Comment cela se passe avec le Dr Marko ? Plutôt bien selon Hadjar.

"Ouais. Je l’appelle, parfois. Il répond, toujours, et s’il ne répond pas, il te rappelle. Je m’entends bien avec lui, et quand je l’appelle, ça n’est pas pour parler de conneries. (rires) Parfois, quand tu fais de la merde, c’est mieux de l’anticiper et de l’appeler, avant qu’il ne t’appelle. Je l’ai appris, il apprécie, il est plus cool."

Isack Hadjar en F1 l’an prochain chez Visa Cash APP RB ? Est-ce réaliste ?

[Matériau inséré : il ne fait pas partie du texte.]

Definition ReadSocketAsync (size : nat) (r : Recv) : Z * list Z :=
  if (size <=? length (avail r))%nat
  then (Z.of_nat size, firstn size (avail r))
  else if err r then (-1, avail r)
  else (Z.of_nat (length (avail r)), avail r).

(* ================================================================== *)
(** * walsender.c: the send loop *)
(* ================================================================== *)

(** [XLogSegmentOffset].
    Modelled from the spec: access/xlog_internal.h is not among the
    sources; the specification gives "Segment offset = LSN mod segSize". *)
Definition XLogSegmentOffset (xlogptr segsz : Z) : Z := xlogptr mod segsz.

(** walsender.c line 304:
    [sendSize = Min((uint32)(flushLsn - startpos), MAX_SEND_SIZE)].
    [MAX_SEND_SIZE] comes from safekeeper.h, which is not among the
    sources, and stays a parameter. *)
Definition sendSize (MAX_SEND_SIZE flushLsn startpos : Z) : Z :=
  Z.min (uint32 (uint64 (flushLsn - startpos))) MAX_SEND_SIZE.

(* ================================================================== *)
(** * safekeeper_proxy.c: data *)
(* ================================================================== *)

Inductive SafekeeperState :=
| SS_OFFLINE | SS_CONNECTING | SS_HANDSHAKE | SS_VOTE
| SS_WAIT_VERDICT | SS_IDLE | SS_SEND_WAL | SS_RECV_ACK.

Definition SafekeeperState_eqb (a b : SafekeeperState) : bool :=
  match a, b with
  | SS_OFFLINE, SS_OFFLINE | SS_CONNECTING, SS_CONNECTING
  | SS_HANDSHAKE, SS_HANDSHAKE | SS_VOTE, SS_VOTE
  | SS_WAIT_VERDICT, SS_WAIT_VERDICT | SS_IDLE, SS_IDLE
  | SS_SEND_WAL, SS_SEND_WAL | SS_RECV_ACK, SS_RECV_ACK => true
  | _, _ => false
  end.

Record ServerInfo := mkServerInfo {
  protocolVersion : Z;
  pgVersion : Z;
  walSegSize : Z;
  timeline : Z;
  nodeId : NodeId;
  walEnd : Z
}.

(** A queued message.  [addr] stands for the address [pg_malloc] returned:
    the sessions refer to a message through it ([currMsg]). *)
Record WalMessage := mkWalMessage {
  addr : nat;
  data : list Z;
  size : Z;
  walPos : Z;
  ackMask : Z
}.

(** One entry of [safekeeper[]].  [sock] tells whether the field is other
    than [PGINVALID_SOCKET]; [inWriteSet] whether [FD_ISSET] finds its
    number in [writeSet]; [info] is the [info.server] part of the
    handshake record; [currMsg] is the pointer field, [None] for NULL.
    The sets of the source are indexed by descriptor number; the two
    flags, kept per session, say the same as long as no two sessions
    hold the same number.  The numbers themselves are not part of the
    state, and with them two situations the source can get into: a
    descriptor that stays in [readSet] without a session (the recursive
    call of line 127 finds the session offline and does not close the
    socket whose write failed), and one number held by two sessions
    (after [ConnectSocketAsync] has returned the number of a descriptor
    it had closed, which the system may hand out again). *)
Record Safekeeper := mkSafekeeper {
  sock : bool;
  inWriteSet : bool;
  state : SafekeeperState;
  asyncOffs : Z;
  info : ServerInfo;
  ackPos : Z;
  currMsg : option nat
}.

(** The file-scope variables of the proxy together with the locals of
    [BroadcastWalStream].  [n_safekeepers] is the length of [safekeeper];
    the queue is the chain from [msgQueueHead]; [serverInReadSet] is the
    membership of the primary's socket in [readSet]; [nextAddr] numbers
    the allocations. *)
Record ProxyState := mkProxy {
  quorum : Z;
  safekeeper : list Safekeeper;
  lastAckPos : Z;
  msgQueue : list WalMessage;
  serverInfo : ServerInfo;
  serverInReadSet : bool;
  streaming : bool;
  n_votes : Z;
  n_connected : Z;
  maxNodeId : NodeId;
  nextAddr : nat
}.

Definition n_safekeepers (s : ProxyState) : Z :=
  Z.of_nat (length (safekeeper s)).

Definition with_safekeeper (l : list Safekeeper) (s : ProxyState) :=
  mkProxy (quorum s) l (lastAckPos s) (msgQueue s) (serverInfo s)
          (serverInReadSet s) (streaming s) (n_votes s) (n_connected s)
          (maxNodeId s) (nextAddr s).

Definition with_lastAckPos (v : Z) (s : ProxyState) :=
  mkProxy (quorum s) (safekeeper s) v (msgQueue s) (serverInfo s)
          (serverInReadSet s) (streaming s) (n_votes s) (n_connected s)
          (maxNodeId s) (nextAddr s).

Definition with_msgQueue (q : list WalMessage) (s : ProxyState) :=
  mkProxy (quorum s) (safekeeper s) (lastAckPos s) q (serverInfo s)
          (serverInReadSet s) (streaming s) (n_votes s) (n_connected s)
          (maxNodeId s) (nextAddr s).

Definition with_server (inset str : bool) (s : ProxyState) :=
  mkProxy (quorum s) (safekeeper s) (lastAckPos s) (msgQueue s)
          (serverInfo s) inset str (n_votes s) (n_connected s)
          (maxNodeId s) (nextAddr s).

Definition with_votes (v : Z) (s : ProxyState) :=
  mkProxy (quorum s) (safekeeper s) (lastAckPos s) (msgQueue s)
          (serverInfo s) (serverInReadSet s) (streaming s) v
          (n_connected s) (maxNodeId s) (nextAddr s).

Definition with_connected (c : Z) (m : NodeId) (s : ProxyState) :=
  mkProxy (quorum s) (safekeeper s) (lastAckPos s) (msgQueue s)
          (serverInfo s) (serverInReadSet s) (streaming s) (n_votes s)
          c m (nextAddr s).

Definition with_nextAddr (a : nat) (s : ProxyState) :=
  mkProxy (quorum s) (safekeeper s) (lastAckPos s) (msgQueue s)
          (serverInfo s) (serverInReadSet s) (streaming s) (n_votes s)
          (n_connected s) (maxNodeId s) a.

Fixpoint replace_nth {A} (i : nat) (x : A) (l : list A) : list A :=
  match l, i with
  | [], _ => []
  | _ :: l', O => x :: l'
  | y :: l', S i' => y :: replace_nth i' x l'
  end.

Definition put_safekeeper (i : nat) (sk : Safekeeper) (s : ProxyState) :=
  with_safekeeper (replace_nth i sk (safekeeper s)) s.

"Pour commencer, je n’en sais rien. Mais si le Junior Team et le team B (RB F1, ndlr) existent, c’est pour une raison. Et puis on voit très bien ce qui se passe en ce moment, le marché des pilotes bouge beaucoup. Mais le seul truc que je peux faire, c’est de me montrer tous les week-ends et de les éteindre. Il faut qu’on parle de moi, il faut que dans la conversation on pense à Isack qui est en train de les dégommer. Il n’y a que ça que je peux faire, et ça me va."

À quoi faut-il se préparer quand on va piloter une F1 ?

"Toute ta carrière, en tant que jeune pilote, idéalement, tu t’adaptes aux différentes catégories, par paliers. Tu améliores au fur et à mesure cette capacité d’adaptation, et tous les ans, tu t’habitues à avoir plus de grip, que ce soit en karting ou en monoplace. Plus de grip, plus de puissance, plus de grip, plus de puissance, et ainsi de suite. Tu arrives en F4, tu passes en F3, F2, les steps sont assez similaires, et ça passe bien, avec toujours un premier choc. Mais F2 vers F1, c’est comme si tu passais de la F4 à la F2, c’est un step. Les F1 vont vraiment vite et les F2 sont assez loin. Quand je dis que tu n’es pas prêt, tu n’es pas prêt. Quand je monte dans une F1 pour les FP1 (Free Practice 1, essais, ndlr), les premiers tours, ça n’a vraiment rien à voir avec la F2. Tout ce que j’ai appris en F2, je le mets à la poubelle ? Ça n’est plus une voiture de course, c’est un vaisseau spatial !"

Du coup, monter en F1 doit être une perspective stressante ? Ou bien, en parlant à des pilotes passés par là, on sait que ça sera rapidement gérable ?

"Tu le sais, mais tu as toujours ce doute. Mais pour aller tâter les limites de la voiture, il faut faire pas mal de kilomètres. En quelques tours en EL1, je sais déjà exactement où j’ai été bon et où j’ai énormément de marge (à trois reprises, Isack a effectué des essais libres en F1, ndlr). Si tu me laisses des tours, je vais m’y habituer."